Neoplasms of the endocrine pancreas. Graphic depiction of the results of a selective arterial secretin stimulation test in a patient with an occult gastrinoma. The gastrin gradient (the rise in hepatic vein gastrin concentration divided by the basal value) is plotted over time. An increase in gastrin gradient from 0 to 2 thus represents a 200% rise compared to the basal level. A significant rise in hepatic vein gastrin concentration is observed both after the injection of secretin into the superior mesenteric artery (SMA) and after secretin injection into the gastroduodenal artery (GDA), but no such increase occurs following secretin injection into the splenic artery (SPL). This patient's neoplasm is thus localized to the head of the pancreas or the duodenum
Neoplasms of the endocrine pancreas. Octreotide scan (anterior view) in a patient with a pancreatic endocrine tumor. The large pancreatic-tail neoplasm is seen retaining tracer in the patient's left upper quadrant. Several tracer-enhancing hepatic metastases are seen in the patient's right upper quadrant and epigastrium. Tracer is also seen in the bladder following renal excretion (round density in the hypogastrium) (Yeo, 2001).

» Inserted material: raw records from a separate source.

Lemma pending_checkpoint_path_witness :
  ProcessSyncCheckpoint env_genesis_only (state0 100) msg_fork =
    Some (false, set_pending (state0 100) 201 msg_fork).
Proof.
  exact (proj1 (pending_checkpoint_path env_genesis_only) (state0 100) msg_fork
           msg_fork eq_refl eq_refl).
Defined.

(** C6 fails as stated: the message for the fork block [blk_1'] is kept
    pending while the block is unknown; once it is indexed its
    re-validation succeeds, yet [AcceptPendingSyncCheckpoint] does not make
    it active because the block is not on [chainActive]. *)
Lemma pending_valid_but_not_promoted :
  ProcessSyncCheckpoint env_genesis_only (state0 100) msg_fork =
    Some (false, set_pending (state0 100) 201 msg_fork) /\
  fst (ValidateSyncCheckpoint env_main_chain (set_pending (state0 100) 201 msg_fork) 201)
    = true /\
  AcceptPendingSyncCheckpoint env_main_chain (set_pending (state0 100) 201 msg_fork) =
    (false, set_pending (state0 100) 201 msg_fork) /\
  hashSyncCheckpoint (set_pending (state0 100) 201 msg_fork) <> 201.
Proof. vm_compute. repeat split; reflexivity || discriminate. Qed.

(** ** Signature and payload *)

(** C7 (as amended): a message is trusted only if its signature over
    [vchMsg] verifies against the master public key: when [CheckSignature]
    succeeds the signature verified, and when it does not verify
    [ProcessSyncCheckpoint] fails and leaves the state unchanged.
    [CheckSignature] checks nothing else about the carried fields; when the
    signature verifies, the hash parsed from [vchMsg] overwrites the
    message's [hashCheckpoint] (and [nVersion]).  So what
    [ProcessSyncCheckpoint] does never depends on the carried
    [hashCheckpoint] or [nVersion]: a message whose carried hash differs
    from its signed payload is processed with the payload's hash. *)
Theorem signed_payload_decides (e : Env) (st : CPState) (m : CSyncCheckpoint) :
  (forall m', CheckSignature e m = Some (true, m') ->
     Verify e (checkpointPubKey e) (Hash e (vchMsg m)) (vchSig m) = true) /\
  (Verify e (checkpointPubKey e) (Hash e (vchMsg m)) (vchSig m) = false ->
     ProcessSyncCheckpoint e st m = Some (false, st)) /\
  (forall v x,
     ProcessSyncCheckpoint e st (mkSyncCheckpoint v x (vchMsg m) (vchSig m)) =
     ProcessSyncCheckpoint e st m) /\
  (forall m', CheckSignature e m = Some (true, m') ->
     exists u, Unserialize e (vchMsg m) = Some u /\
               hashCheckpoint m' = u_hashCheckpoint u /\
               vchMsg m' = vchMsg m /\ vchSig m' = vchSig m).
Proof.
  split; [| split; [| split]].
  - intros m'. unfold CheckSignature.
    destruct (Verify e (checkpointPubKey e) (Hash e (vchMsg m)) (vchSig m));
      simpl; [reflexivity | discriminate].
  - intros Hv. unfold ProcessSyncCheckpoint, CheckSignature. rewrite Hv. reflexivity.
  - intros v x. unfold ProcessSyncCheckpoint, CheckSignature. simpl.
    destruct (Verify e (checkpointPubKey e) (Hash e (vchMsg m)) (vchSig m));
      simpl; [| reflexivity].
    destruct (Unserialize e (vchMsg m)); reflexivity.
  - intros m'. unfold CheckSignature.
    destruct (Verify e (checkpointPubKey e) (Hash e (vchMsg m)) (vchSig m));
      simpl; [| discriminate].
    destruct (Unserialize e (vchMsg m)) as [u |]; [| discriminate].
    intros [= <-]. exists u. simpl. auto.
Qed.

(** C7 fails as stated: a validly signed message carrying hash 555 whose
    payload parses to 201 passes [CheckSignature] and makes 201 the active
    checkpoint. *)
Lemma carried_hash_mismatch_accepted :
  hashCheckpoint (msg_of [Byte.x65] [Byte.x01] 555) = 555 /\
  CheckSignature env_main_chain (msg_of [Byte.x65] [Byte.x01] 555) =
    Some (true, msg_fork) /\
  option_map (fun '(r, st') => (r, hashSyncCheckpoint st'))
    (ProcessSyncCheckpoint env_main_chain (state0 100) (msg_of [Byte.x65] [Byte.x01] 555))
    = Some (true, 201).
Proof. vm_compute. repeat split. Qed.

(** ** Automatic selection *)

Lemma Tip_last (c : CChain) (tip : CBlockIndex) :
  Tip c = Some tip -> nth_error (vChain c) (pred (length (vChain c))) = Some tip.
Proof.
  unfold Tip, chain_at. destruct (vChain c) as [| x l]; [discriminate |].
  replace (Z.of_nat (length (x :: l)) - 1) with (Z.of_nat (length l))
    by (simpl length; lia).
  destruct (Z.ltb_spec (Z.of_nat (length l)) 0); [lia |].
  destruct (Z.leb_spec (Z.of_nat (length (x :: l))) (Z.of_nat (length l)));
    [simpl length in *; lia |].
  simpl. rewrite Nat2Z.id. auto.
Qed.

Lemma int32_wrap_small (z : Z) :
  - 2 ^ 31 <= z < 2 ^ 31 -> int32_wrap z = z.
Proof.
  unfold int32_wrap. change (2 ^ 31) with 2147483648. change (2 ^ 32) with 4294967296.
  intros Hz. destruct (Z.leb_spec 0 z).
  - rewrite Z.mod_small by lia. destruct (Z.leb_spec 2147483648 z); lia.
  - assert (Hm : z mod 4294967296 = z + 4294967296).
    { symmetry. apply Z.mod_unique with (-1); lia. }
    rewrite Hm. destruct (Z.leb_spec 2147483648 (z + 4294967296)); lia.
Qed.

Lemma int32_wrap_range (z : Z) : - 2 ^ 31 <= int32_wrap z < 2 ^ 31.
Proof.
  unfold int32_wrap. change (2 ^ 31) with 2147483648. change (2 ^ 32) with 4294967296.
  pose proof (Z.mod_pos_bound z 4294967296 ltac:(lia)).
  destruct (Z.leb_spec 2147483648 (z mod 4294967296)); lia.
Qed.

Lemma auto_select_walk_chain (c : CChain) (Hc : chain_ok c) (d T : Z) (Hd : 0 < d)
    (HT : T + d < 2 ^ 31) :
  forall (i : nat) b, nth_error (vChain c) i = Some b ->
    Z.of_nat i <= T ->
    (Z.to_nat (T - d) <= i)%nat ->
    nth_error (vChain c) (Z.to_nat (T - d)) = Some (auto_select_walk b d T).
Proof.
  induction i as [| j IH]; intros b Hb Hi Hk.
  - destruct (Hc O b Hb) as [_ Hp].
    replace (Z.to_nat (T - d)) with O by lia.
    destruct b as [h ht pp]. simpl in Hp. subst pp. exact Hb.
  - destruct (Hc (S j) b Hb) as [Hh Hp].
    destruct b as [h ht pp]. simpl in Hh, Hp. subst ht pp.
    destruct (nth_error (vChain c) j) as [q |] eqn:Hq.
    + simpl. rewrite int32_wrap_small by lia.
      destruct (Z.ltb_spec T (Z.of_nat (S j) + d)) as [Hlt | Hge].
      * apply IH; [reflexivity | lia | lia].
      * replace (Z.to_nat (T - d)) with (S j) by lia. rewrite Hb. reflexivity.
    + apply nth_error_None in Hq.
      assert (S j < length (vChain c))%nat.
      { apply nth_error_Some. rewrite Hb. discriminate. }
      lia.
Qed.

(** C8 (as amended): with a non-empty active chain and a configured
    [-checkpointdepth] [d], [AutoSelectSyncCheckpoint] returns the tip's
    hash when [d = 0] (for a tip height that fits an [int]); when
    [0 < d <= INT_MAX - tip.nHeight] and [vChain] is built as
    [CChain::SetTip] builds it, it returns the hash of the block of
    [vChain] at height [tip.nHeight - d], or of the genesis block
    (position 0) when the tip is lower than [d].  The walk is a structural
    recursion over [pprev], so it terminates. *)
Theorem auto_select_depth (e : Env) (tip : CBlockIndex)
    (Htip : Tip (chainActive e) = Some tip) :
  (checkpointdepth e = 0 -> - 2 ^ 31 <= nHeight tip < 2 ^ 31 ->
   AutoSelectSyncCheckpoint e = Some (GetBlockHash tip)) /\
  (chain_ok (chainActive e) -> 0 < checkpointdepth e ->
   nHeight tip + checkpointdepth e < 2 ^ 31 ->
   exists b, AutoSelectSyncCheckpoint e = Some (GetBlockHash b) /\
     ((checkpointdepth e <= nHeight tip /\
       nHeight b = nHeight tip - checkpointdepth e /\
       nth_error (vChain (chainActive e)) (Z.to_nat (nHeight b)) = Some b) \/
      (nHeight tip < checkpointdepth e /\
       nth_error (vChain (chainActive e)) O = Some b))).
Proof.
  unfold AutoSelectSyncCheckpoint. rewrite Htip. split.
  - intros Hd Hrange. rewrite Hd. change (int32_wrap 0) with 0.
    destruct tip as [h ht [q |]]; simpl in *; [| reflexivity].
    rewrite Z.add_0_r, int32_wrap_small by exact Hrange.
    rewrite Z.ltb_irrefl. reflexivity.
  - intros Hc Hd Hbound.
    pose proof (Tip_last _ _ Htip) as Hlast.
    set (n := pred (length (vChain (chainActive e)))) in *.
    destruct (Hc n tip Hlast) as [Hth _].
    rewrite (int32_wrap_small (checkpointdepth e)) by lia.
    pose proof (auto_select_walk_chain (chainActive e) Hc (checkpointdepth e)
                  (nHeight tip) Hd Hbound n tip Hlast ltac:(lia) ltac:(lia)) as Hb.
    exists (auto_select_walk tip (checkpointdepth e) (nHeight tip)).
    split; [reflexivity |].
    destruct (Z.leb_spec (checkpointdepth e) (nHeight tip)) as [Hle | Hgt].
    + left. destruct (Hc _ _ Hb) as [Hbh _].
      split; [exact Hle |]. split; [lia |].
      rewrite Hbh, Nat2Z.id. exact Hb.
    + right. split; [exact Hgt |].
      replace O with (Z.to_nat (nHeight tip - checkpointdepth e)) by lia.
      exact Hb.
Qed.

Neoplasms of the endocrine pancreas. CT scan with oral and intravenous contrast in a patient with a glucagon-secreting neoplasm. This 10-cm contrast-enhancing tumor (T) is seen obliterating the normal appearance of the tail of the pancreas (Yeo, 2001).
Neoplasms of the endocrine pancreas. Endoscopic ultrasonography in a patient with an insulinoma. The hypoechoic neoplasm (arrows) is seen in the body of the pancreas anterior to the splenic vein (SV) (Rosch, 1992).